Blog on insurance coverage legal issues in the Pacific Northwest of the United States.
About The Northwest Policyholder
A Miller Nash Graham & Dunn blog, created and edited by Seth H. Row, an insurance lawyer exclusively representing the interests of businesses and individuals in disputes with insurance companies in Oregon, Washington, and across the Northwest. Please see the disclaimer below.
Friday, June 20, 2014
Oregon Class Action Filed Against Regence BCBS Over Non-Profit Status
In a follow-on to a much larger class action filed earlier this spring in Illinois against another Blue Cross/Blue Shield insurer group, the same Chicago law firm (along with an East Coast personal-injury firm) has turned its sights on Oregon's Regence Blue Cross/Blue Shield, accusing Regence of violating its own charter and Oregon law by funneling profits to executive bonuses and hoarding cash, rather than operating like a true non-profit. This adds to the trouble that the "blues" find themselves in from a ruling two days ago in the BCBS Antitrust MDL proceeding in federal court in Alabama, in which Judge Proctor denied the BCBS' motion to dismiss the allegations that BCBS conspires on a national level to squelch competition in the health insurance market. The Oregon class action suit likely faces similar challenges on a procedural level before the merits are addressed, meaning that even if the suit proceeds forward, it is unlikely to have any short-term impact on health insurance rates in Oregon.
Tuesday, June 17, 2014
Fifth Circuit Certifies Whether "PRP" Letter Is a "Suit" to Texas Supreme Court
A new development, of sorts, in development of state law on whether a PRP letter constitutes a "suit" under legacy long-tail CGL policies: the Fifth Circuit has certified the question over to the Texas Supreme Court in McGinnes v. Phoenix Insurance. Texas remains as one of the few states not to have addressed the question. Most states have answered in the affirmative; a few have said "no." Indeed the federal district court in McGinnes appears to have sided with the minority, holding that because CERCLA did not exist when the policies were issued, the parties could not have intended that the definition of "suit" would be broad enough to encompass administrative actions like a PRP letter. That approach begs the question whether a policy should be interpreted based on modern "lay" understandings of terms, or based on lay understanding at the time of the policy. Most courts (including Oregon) interpret GL policies -- which, after all, never "expire" -- based on current versions of the dictionary. But the way the Fifth Circuit phrased the insurer's view on Texas law suggests that Texas law may be different, or at least may be open on that point. As a very large state with a lot of industrial activity, Texas cases tend to get cited a lot and can have an outsized impact on insurance industry litigation strategy nationally. The Texas Supreme Court is not required to accept the referral, so we will follow this to see what develops.

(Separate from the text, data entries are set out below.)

(** X3. When [packr] returns, it has written exactly one artifact, and
    the four required fields of the configuration merged from the
    environment, the options and the config file it loaded were all
    present.  If the worker binary is
    missing, no process is started and the promise is rejected with the
    message naming the expected path: the artifact has been written all
    the same.  Otherwise exactly one process is started, on the artifact
    path, with [--watch] appended exactly when the watch option is
    [true], and the promise follows that process. *)
Theorem packr_returns_shape (w : world) (o : options) (out : outcome)
    (t : list event) :
  packr w o = (Normal out, t) ->
  let configPath := resolve (w_cwd w) [".packr-config.json"] in
  let binaryPath := pjoin [w_dirname w; "bin"; "packr"] in
  (exists a, artifacts_written t = [a] /\
             Exists (fun ev => exists a', ev = WriteFile configPath a') t) /\
  (exists cf dir uc,
     (load_config w o).1 = Normal (cf, dir) /\
     userConfig (w_env w) o cf = Normal uc /\
     truthy (scss_input uc) = true /\ truthy (scss_output uc) = true /\
     truthy (js_input uc) = true /\ truthy (js_output uc) = true) /\
  (if w_exists w binaryPath
   then spawns t = [(binaryPath,
                     configPath :: if o_watch o is Some true then ["--watch"] else [])] /\
        out = launch_outcome (w_child w)
   else spawns t = [] /\ out = Rejected (binary_missing binaryPath)).
Proof.
  intros H.
  destruct (packr_returns_inv w o out t H)
    as (cf & dir & uc & c & pre & Hload & Hu & Hv & _ & Hpre & Hcases).
  destruct (harmless_no_effects pre Hpre) as [Ha Hs].
  cbn zeta in *. split; [|split].
  - destruct Hcases as [(_ & -> & _)|(_ & _ & args & env & ->)];
      rewrite artifacts_written_app, Ha; (eexists; split; [reflexivity|]);
      apply Exists_app; right; apply Exists_cons_hd; by eexists.
  - exists cf, dir, uc. split; [done|]. split; [done|].
    revert Hv. unfold required, validate_required.
    destruct (truthy (scss_input uc)); [|done].
    destruct (truthy (scss_output uc)); [|done].
    destruct (truthy (js_input uc)); [|done].
    by destruct (truthy (js_output uc)).
  - destruct Hcases as [(-> & -> & ->)|(Hex & -> & _)].
    + by rewrite spawns_app, Hs.
    + rewrite Hex. split; [|done].
      (* the arguments are read off the evaluation itself *)
      revert H. unfold packr, packr_body, mbind, Eff_bind, bind, lift, emit, mret, Eff_ret, ret.
      destruct (load_config w o) as [[[cf' dir']|e'] t0] eqn:El; [|done].
      pose proof (quiet_load_config w o) as Hl. rewrite El in Hl.
      destruct (userConfig (w_env w) o cf') as [uc'|e']; [|done].
      destruct (validate_required required uc') as [[]|e']; [|done].
      pose proof (quiet_make_config (w_cwd w) uc' dir') as Hq.
      destruct (make_config (w_cwd w) uc' dir') as [[c'|e'] tc]; [|done].
      destruct (w_exists w (pjoin [w_dirname w; "bin"; "packr"])) eqn:Ex.
      * cbn [negb fst snd try_handle]. intros [= <-].
        destruct (harmless_no_effects t0 Hl) as [_ Hs0].
        destruct (harmless_no_effects tc Hq) as [_ Hsc].
        rewrite spawns_console, spawns_app, Hs0, spawns_console, spawns_app, Hsc.
        cbn [app]. rewrite spawns_console. unfold spawns. cbn [omap].
        by destruct (o_watch o) as [[|]|].
      * congruence.
Qed.

Lemma packr_returns_shape_witness :
  exists out t,
    packr (sample_world sample_file) sample_options = (Normal out, t) /\
    spawns t = [("/proj/node_modules/packr/bin/packr", ["/proj/.packr-config.json"])] /\
    out = Fulfilled.
Proof.
  assert (exists out t, packr (sample_world sample_file) sample_options = (Normal out, t))
    as (out & t & H) by (eexists _, _; vm_compute; reflexivity).
  exists out, t. split; [exact H|].
  destruct (packr_returns_shape (sample_world sample_file) sample_options out t H)
    as (_ & _ & Hs).
  exact Hs.
Defined.

Lemma normalize_canonical ds : Forall good_seg ds -> normalize (render ds) = render ds.
Proof.
  intros Hd. unfold normalize.
  assert (is_empty (render ds) = false) as -> by reflexivity.
  assert (isAbsolute (render ds) = true) as -> by reflexivity.
  cbn [negb]. unfold normalizeString, normalize_segments.
  rewrite fold_split_render, app_nil_r, rev_involutive by done.
  destruct ds as [|d ds] using rev_ind; [reflexivity|].
  apply Forall_app in Hd as [Hd Hb]. inversion Hb as [|? ? Hg _]; subst.
  assert (is_empty (join "/" (ds ++ [d])) = false) as ->.
  { destruct ds as [|x ds]; simpl.
    - by apply good_seg_nonempty.
    - destruct (ds ++ [d])%list eqn:E; [by destruct ds|].
      inversion Hd as [|? ? Hx _]; subst. apply good_seg_nonempty in Hx. by destruct x. }
  assert (ends_with_sep (render (ds ++ [d])) = false) as ->; [|done].
  destruct (decide (ds = [])) as [->|Hne].
  - change (render ([] ++ [d])) with ("" +:+ String sep d). by apply ends_with_sep_name.
  - rewrite render_cons, join_snoc by done.
    change (String sep (join "/" ds +:+ String sep d))
      with (String sep (join "/" ds) +:+ String sep d).
    by apply ends_with_sep_name.
Qed.

Lemma pjoin_dir_only ds : Forall good_seg ds -> pjoin [render ds; ""] = render ds.
Proof.
  intros Hd. unfold pjoin.
  rewrite filter_cons_True by reflexivity.
  rewrite filter_cons_False by (simpl; congruence). rewrite filter_nil.
  change (join "/" [render ds]) with (render ds). by apply normalize_canonical.
Qed.

Lemma joinOut_rendered cwd os ds dir :
  isAbsolute cwd = true -> Forall good_seg os -> Forall good_seg ds ->
  joinOut cwd (render os) (Some (render ds)) dir =
    render (ds ++ match last os with Some b => [b] | None => [] end).
Proof.
  intros Hc Ho Hd. unfold joinOut. cbn [truthy defined_or].
  assert (is_empty (render ds) = false) as -> by reflexivity. cbn [negb].
  rewrite (resolve_canonical_2 cwd dir (render os)) by (by apply canonical_render).
  rewrite (resolve_canonical_2 cwd dir (render ds)) by (by apply canonical_render).
  unfold basename. rewrite path_segments_render by done.
  destruct os as [|b os _] using rev_ind.
  - cbn [List.last last]. rewrite pjoin_dir_only by done. by rewrite app_nil_r.
  - apply Forall_app in Ho as [_ Hb]. inversion Hb as [|? ? Hg _]; subst.
    rewrite List.last_last, last_snoc. by apply pjoin_dir_name.
Qed.

(** Where [joinOut] puts a resolved output, given a resolved
    destination or none *)
Lemma joinOut_resolved cwd out dest dir :
  isAbsolute cwd = true -> canonical out ->
  match dest with Some d => canonical d | None => True end ->
  canonical (joinOut cwd out dest dir) /\
  path_segments (joinOut cwd out dest dir) =
    match dest with
    | Some d => (path_segments d ++
                 match last (path_segments out) with Some b => [b] | None => [] end)%list
    | None => path_segments out
    end.
Proof.
  intros Hc Ho Hd. destruct dest as [d|].
  - pose proof (canonical_good d Hd) as Hgd. pose proof (canonical_good out Ho) as Hgo.
    destruct Hd as [Ed _]. destruct Ho as [Eo _].
    rewrite Ed at 1 2. rewrite Eo at 1 2.
    rewrite joinOut_rendered by done.
    assert (Forall good_seg (path_segments d ++
              match last (path_segments out) with Some b => [b] | None => [] end)) as Hg.
    { apply Forall_app. split; [done|].
      destruct (path_segments out) as [|b os _] using rev_ind; [done|].
      rewrite last_snoc. apply Forall_app in Hgo as [_ Hb]. done. }
    split; [by apply canonical_render|by apply path_segments_render].
  - rewrite joinOut_in_place by done.
    rewrite (resolve_canonical_2 cwd dir out Ho). done.
Qed.

Lemma resolve_optional_inside root p dir r :
  canonical root ->
  resolve_optional root p dir = Normal r ->
  match r with Some d => canonical d /\ inside_root root d | None => True end.
Proof.
  intros Hr. unfold resolve_optional. destruct (truthy p); [|by intros [= <-]].
  destruct (resolveSafe root (defined_or p "") dir) as [d|e] eqn:E; [|done].
  intros [= <-]. by destruct (resolveSafe_inside root _ dir d Hr E) as (_ & ? & ?).
Qed.

(** X4. Every path written to the artifact is an absolute path in
    resolved form that lies inside the project root: the two inputs, and
    the two outputs after normalisation, with or without a destination
    directory. *)
Theorem artifact_paths_inside_root (w : world) (o : options) (out : outcome)
    (t : list event) (a : artifact) :
  canonical (w_cwd w) ->
  packr w o = (Normal out, t) ->
  a ∈ artifacts_written t ->
  (canonical (a_scss_input a) /\ inside_root (w_cwd w) (a_scss_input a)) /\
  (canonical (a_scss_output a) /\ inside_root (w_cwd w) (a_scss_output a)) /\
  (canonical (a_js_input a) /\ inside_root (w_cwd w) (a_js_input a)) /\
  (canonical (a_js_output a) /\ inside_root (w_cwd w) (a_js_output a)).
Proof.
  intros Hr H Ha. pose proof (canonical_absolute _ Hr) as Habs.
  destruct (packr_returns_inv w o out t H)
    as (cf & dir & uc & c & pre & _ & _ & _ & Hc & Hpre & Hcases).
  destruct (harmless_no_effects pre Hpre) as [Hw _].
  assert (a = make_artifact (w_cwd w) c dir) as ->.
  { cbn zeta in Hcases.
    destruct Hcases as [(_ & -> & _)|(_ & _ & args & env & ->)];
      rewrite artifacts_written_app, Hw in Ha; cbn in Ha;
      by apply list_elem_of_singleton in Ha. }
  destruct (make_config (w_cwd w) uc dir) as [r tc] eqn:Ec. simpl in Hc. subst r.
  apply make_config_sandboxed in Ec as (H1 & H2 & H3 & H4 & H5 & H6 & _).
  destruct (resolveSafe_inside _ _ _ _ Hr H1) as (_ & C1 & I1).
  destruct (resolveSafe_inside _ _ _ _ Hr H2) as (_ & C2 & I2).
  destruct (resolveSafe_inside _ _ _ _ Hr H3) as (_ & C3 & I3).
  destruct (resolveSafe_inside _ _ _ _ Hr H4) as (_ & C4 & I4).
  pose proof (resolve_optional_inside _ _ _ _ Hr H5) as D5.
  pose proof (resolve_optional_inside _ _ _ _ Hr H6) as D6.
  assert (forall outp dest,
            canonical outp -> inside_root (w_cwd w) outp ->
            match dest with Some d => canonical d /\ inside_root (w_cwd w) d | None => True end ->
            canonical (joinOut (w_cwd w) outp dest dir) /\
            inside_root (w_cwd w) (joinOut (w_cwd w) outp dest dir)) as Hjoin.
  { intros outp dest Co Io Hd.
    destruct (joinOut_resolved (w_cwd w) outp dest dir Habs Co) as [Cj Sj].
    { destruct dest; [by destruct Hd|done]. }
    split; [done|]. unfold inside_root. rewrite Sj.
    destruct dest as [d|]; [|done]. destruct Hd as [_ Id]. by apply prefix_app_r. }
  unfold make_artifact. cbn [a_scss_input a_scss_output a_js_input a_js_output].
  split; [by split|]. split; [by apply Hjoin|]. split; [by split|]. by apply Hjoin.
Qed.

Update: The Texas Supreme Court has accepted the certified questions.
Update: The Texas Supreme Court has accepted the certified questions.
Monday, June 9, 2014
Nevada Supreme Court Knocks It Out of the Park on Pollution Exclusion
We are venturing a little afield from the Pacific Northwest today to acknowledge a big win for policyholders in Nevada. The Nevada Supreme Court in CENTURY SURETY COMPANY v. CASINO WEST INC, answering questions certified to it in 2012 by the Ninth Circuit (after oral argument was held back in 2011), held that the so-called "absolute" pollution exclusion is not in fact "absolute" when it comes to non-"traditional" pollutants.
The facts of this case are very sad: four people died in a hotel room situated over a pool heater room when carbon monoxide filled the room, due to a blocked fresh-air intake. The carrier denied coverage based on the pollution exclusion and an "indoor air quality" exclusion. (That "indoor-air" exclusion is not typical, and therefore I won't discuss it here). The federal trial court denied the carrier's motion for summary judgment, finding that both exclusions were ambiguous. However, the trial court (and then the Ninth Circuit) noted that there is a considerable split among the states on whether the modern pollution exclusion applies only to traditional pollutants or covers all substances arguably within the broad scope of its wording, but that the courts could not determine how the Nevada courts would come down in that debate.
The Nevada Supreme Court put itself firmly in the pro-policyholder camp, using an analysis that could have been lifted from some of the best Oregon case law on policy interpretation. The court first emphasized that insurance policies are interpreted from the perspective of the ordinary purchaser of insurance, not a lawyer or insurance professional. Second, the court emphasized that any ambiguity in a policy -- whether on its face or when applied to a factual situation -- is resolved against the drafter (the insurer) and that exclusions are read very narrowly, with the burden on the insurer to establish application.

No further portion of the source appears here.